No ventre das noites, ela só pensa em todas as suas antigas cartas, enterradas num baú infeliz em algum lugar.
Escondida na colcha velha e surrada, perto da janela, a lua cai com o grito do vento.
O óculos torto de aro preto se quebrou ao ouvir todas as canções da moça bonita de chapéu, que um dia cantou no pé daquela cama.
Por que ela não canta mais?
Pode ser que não haja nem ao menos amor, mas nos contetamos por não haver mais dor.
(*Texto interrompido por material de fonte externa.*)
(** The reported status is truthful in every reachable state: it is
    [unavailable] exactly while no snapshot was ever published, [degraded] exactly
    when a snapshot exists and the degraded flag is set, the engine claims to use
    a stale snapshot only when one exists, it is degraded and the policy says so,
    and a back-off is active only after an availability failure. *)
Theorem policy_status_truthful table now0 s now :
  reachable table now0 s ->
  let e := sys_engine s in
  let status := policyStatusLocked cfg e now in
  (st_Status status = bs "unavailable" <-> es_cache e = None)
  /\ (st_Status status = bs "degraded" <-> is_Some (es_cache e) /\ es_degraded e = true)
  /\ (st_UsingStaleSnapshot status = true ->
      st_Degraded status = true /\ is_Some (es_cache e) /\ uses_stale (st_OnLoadError status) = true)
  /\ (retryBackoffActiveLocked cfg e now = true -> st_Degraded status = true)
  /\ 0 <= st_SnapshotAge status.
Proof.
  intros Hr e status. destruct (si_engine _ (reachable_inv _ _ _ Hr)) as [Hl Hs Hf _].
  fold e in Hl, Hs, Hf. unfold status, policyStatusLocked. cbn [st_Status st_UsingStaleSnapshot st_Degraded st_OnLoadError st_SnapshotAge].
  assert (Hcase := loaded_cases e Hl). split_and!.
  - destruct Hcase as [(l & c & -> & ->)|[-> ->]]; [|done]. by destruct (es_degraded e).
  - destruct Hcase as [(l & c & -> & ->)|[-> ->]].
    + destruct (es_degraded e); split; try done; by intros [_ ?].
    + split; [done|]. by intros [[? ?] ?].
  - exact Hs.
  - unfold retryBackoffActiveLocked. destruct (es_lastRefreshAttempt e); [|done]. intros Hb. go_bool.
    by apply Hf.
  - destruct (es_lastLoad e); lia.
Qed.

(** ** Failures *)

Lemma compile_rules_err models err :
  compile_rules models = Err err -> errors_is err "package policy integrity failure" = true.
Proof.
  unfold compile_rules. induction models as [|m models IH]; simpl; [done|].
  intros [He%recast_err|(r & _ & He)]%result_bind_err; [by subst err|].
  apply result_bind_err in He as [He|(rs & _ & He)]; [by apply IH | done].
Qed.

(** The store answers that are neither malformed data nor unknown. *)
Definition available_error (err : error) : bool :=
  negb (errors_is err "package rule data integrity failure")
  && negb (errors_is err "package policy integrity failure")
  && (errors_is err "package rule store unavailable" || isRuleStoreAvailabilityError err).

(** C18: a refresh publishes exactly when every row read compiles.  When the store
    is unavailable the configured policy decides between the old snapshot, denial
    and allowance.  Every other failure - malformed rows, unknown errors, a row
    that does not compile - fails closed: the load is an error wrapping
    [ErrPolicyIntegrity], whatever the policy and even when an older snapshot
    exists, and no back-off delays the next attempt. *)
Theorem refresh_outcomes e start now answer :
  let '(e', _, loaded) := load_finish cfg e start now (read_snapshot cfg answer) in
  match read_snapshot cfg answer with
  | refresh_loaded rules =>
    (exists models, answer = Ok models /\ Forall2 (fun m r => compilePersistedRule m = Ok r) models rules)
    /\ loaded = Ok (rules, loadOutcomeFresh) /\ es_cache e' = Some rules /\ es_degraded e' = false
  | refresh_failed err true =>
    (cfg_store cfg = false \/ exists cause, answer = Err cause /\ available_error cause = true)
    /\ es_cache e' = es_cache e /\ es_degraded e' = true
    /\ loaded = Ok match es_cache e, uses_stale (effective_policy cfg), denies (effective_policy cfg) with
                   | Some rules, true, _ => (rules, loadOutcomeStale)
                   | _, _, true => ([], loadOutcomeDeny)
                   | _, _, false => ([], loadOutcomeAllow)
                   end
  | refresh_failed err false =>
    ((exists models, answer = Ok models /\ is_err (compile_rules models) = true)
     \/ exists cause, answer = Err cause /\ available_error cause = false)
    /\ loaded = Err err /\ errors_is err "package policy integrity failure" = true
    /\ es_cache e' = es_cache e /\ es_degraded e' = true /\ es_usingStaleSnapshot e' = false
    /\ forall later, retryBackoffActiveLocked cfg e' later = false
  end.
Proof.
  unfold load_finish, read_snapshot. destruct (cfg_store cfg) eqn:Hstore; cbn [negb].
  2: { unfold finishRefreshFailureLocked, fallbackLocked. simpl.
       destruct (es_cache e), (uses_stale (effective_policy cfg)), (denies (effective_policy cfg)); simpl; eauto. }
  destruct answer as [models|cause].
  - destruct (compile_rules models) as [rules|err] eqn:Ec.
    + split_and!; try done. exists models. split; [done|]. apply map_result_ok in Ec.
      eapply Forall2_impl; [exact Ec|]. intros m r Hm. by apply recast_ok in Hm.
    + unfold finishRefreshFailureLocked. simpl. split_and!; try done.
      * left. exists models. unfold is_err. by rewrite Ec.
      * by eapply compile_rules_err.
  - unfold classify_list_error.
    destruct (errors_is cause "package rule data integrity failure" || errors_is cause "package policy integrity failure") eqn:Ei.
    + unfold finishRefreshFailureLocked. simpl. split_and!; try done. right. exists cause. split; [done|].
      unfold available_error. by rewrite <- negb_orb, Ei.
    + destruct (errors_is cause "package rule store unavailable" || isRuleStoreAvailabilityError cause) eqn:Ea.
      * unfold finishRefreshFailureLocked, fallbackLocked.
        assert (Hav : available_error cause = true) by (unfold available_error; by rewrite <- negb_orb, Ei, Ea).
        destruct (es_cache e), (uses_stale (effective_policy cfg)), (denies (effective_policy cfg)); simpl; eauto 10.
      * unfold finishRefreshFailureLocked. simpl. split_and!; try done. right. exists cause. split; [done|].
        unfold available_error. by rewrite <- negb_orb, Ei, Ea.
Qed.

(** After an availability failure at [failed] the store is not asked again
    for the retry interval, the requests in between get the fallback, and the
    first request after the interval - or after an invalidation - tries again. *)
Theorem retry_schedule e start failed answer err :
  cfg_optionErr cfg = None -> 0 < cfg_refreshRetryInterval cfg ->
  snapshotFreshLocked cfg e failed = false ->
  read_snapshot cfg answer = refresh_failed err true ->
  let e' := (load_finish cfg e start failed (read_snapshot cfg answer)).1.1 in
  forall now, failed <= now ->
    load_fast cfg e' now
    = (if now - failed <? cfg_refreshRetryInterval cfg then Some (Ok (fallbackLocked cfg e')) else None)
    /\ load_fast cfg (InvalidateCache e') now = None.
Proof.
  intros Hopt Hint Hfresh Hread e' now Hnow. pose proof (read_snapshot_unavailable _ _ Hread) as Herr.
  unfold e'. rewrite Hread. unfold load_finish, finishRefreshFailureLocked.
  destruct (fallbackLocked cfg e) as [rules outcome] eqn:Ef. cbn [fst].
  unfold load_fast. rewrite Hopt.
  assert (Hstill : forall x, es_cache x = es_cache e -> es_lastLoad x = es_lastLoad e ->
            es_forceRefresh x = es_forceRefresh e -> snapshotFreshLocked cfg x now = false).
  { intros x Hc Hl Hf. unfold snapshotFreshLocked in *. rewrite Hc, Hl, Hf.
    destruct (es_cache e), (es_lastLoad e) as [ld|]; try done.
    destruct (es_forceRefresh e), (Z.gtb_spec (cfg_cacheTTL cfg) 0); try done. simpl in *. lia. }
  rewrite Hstill by done. split.
  - unfold retryBackoffActiveLocked. simpl. rewrite Herr. simpl.
    destruct (Z.gtb_spec (cfg_refreshRetryInterval cfg) 0); [|lia]. by destruct (now - failed <? _).
  - assert (snapshotFreshLocked cfg (InvalidateCache _) now = false) as -> by
      (unfold snapshotFreshLocked; simpl; by repeat case_match). done.
Qed.

End system.

(** [Store.List] succeeds exactly when the database is reachable, no row has
    a malformed storage type and the rows were read; each of its errors is either
    an availability failure or an integrity failure; malformed rows and a refused
    authorization are always integrity failures, which the engine never answers
    with its fallback. *)
Theorem list_errors_classified `{DriverErrors} handle ping invalid found ping_again :
  let answer := List handle ping invalid found ping_again in
  let integrity err := errors_is err "package rule data integrity failure" in
  let reachable := is_ok handle && is_ok ping in
  (forall rules, answer = Ok rules <-> reachable = true /\ invalid = Ok 0 /\ found = Ok rules)
  /\ (forall err, answer = Err err -> available_error err = negb (integrity err))
  /\ (reachable = true -> forall n, invalid = Ok n -> n <> 0 -> exists err, answer = Err err /\ integrity err = true)
  /\ (reachable = true -> forall cause, invalid = Err cause \/ (invalid = Ok 0 /\ found = Err cause) ->
      isSQLiteRuleStoreAuthorizationError cause = true ->
      exists err, answer = Err err /\ integrity err = true).
Proof.
  cbv zeta. unfold List. destruct handle as [[]|h]; [|simpl; split_and!; naive_solver].
  destruct ping as [[]|p]; [|simpl; split_and!; naive_solver]. simpl is_ok. cbn [andb].
  set (transaction := (invalid ≫= _)).
  assert (Hclass : forall cause, exists err,
    match classifyImmediateRuleStoreReadError cause with
    | Some classified => Err classified
    | None => match ping_again with
              | Err _ => Err (Errorf "%w: read failed (%v); ping failed: %v" [ErrRuleStoreUnavailable])
              | Ok _ => Err (Errorf "%w: read package rules: %v" [ErrRuleDataIntegrity])
              end
    end = @Err (list PackageRule) err
    /\ available_error err = negb (errors_is err "package rule data integrity failure")
    /\ (errors_is cause "package rule data integrity failure" || isSQLiteRuleStoreAuthorizationError cause = true ->
        errors_is err "package rule data integrity failure" = true)).
  { intros cause. unfold classifyImmediateRuleStoreReadError.
    destruct (errors_is cause "package rule data integrity failure") eqn:Ei.
    { exists cause. split_and!; [done | by unfold available_error; rewrite Ei | done]. }
    destruct (isSQLiteRuleStoreAuthorizationError cause); [by eexists|].
    destruct (isRuleStoreAvailabilityError cause); [by eexists|]. destruct ping_again; by eexists. }
  split_and!.
  - intros rules. unfold transaction. destruct invalid as [n|cause]; simpl.
    + destruct (Z.eqb_spec n 0) as [->|Hn]; simpl.
      * destruct found as [rs|cause]; [naive_solver|]. destruct (Hclass cause) as (err & -> & _). naive_solver.
      * naive_solver.
    + destruct (Hclass cause) as (err & -> & _). naive_solver.
  - intros err. destruct transaction as [rs|cause]; [done|].
    destruct (Hclass cause) as (err' & -> & Ha & _). by intros [= <-].
  - intros _ n -> Hn. unfold transaction. simpl. rewrite (proj2 (Z.eqb_neq n 0)) by done. simpl. by eexists.
  - intros _ cause Hcause Hauth. assert (transaction = Err cause) as ->.
    { unfold transaction. destruct Hcause as [->|[-> ->]]; done. }
    destruct (Hclass cause) as (err & -> & _ & Hi). exists err. split; [done|]. apply Hi.
    by rewrite Hauth, orb_true_r.
Qed.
Todas as lembranças de mágoa foram substituídas pela grande sensação de fracasso dos vários fracassos.
A colcha está repleta de falhas.
Adeus Sonetos!
O baú sumiu, a madeira que sobrou foi levada para a velha casinha na colina que pertencia a Lou Salomé e Nietzsche.
Lá algumas lembranças ainda vivem, assim como um dia viveremos conectados por mente e alma. Até que a morte nos separe, amém.
Os frutos de todas as nossas macieiras serão drenados em cada pequena palavra sábia gravada na madeira dos aposentos... perto do bosque.
Menos um soneto para aquela interminável colcha de retalho!
E assim, finalmente, Otelo matou Desdêmona.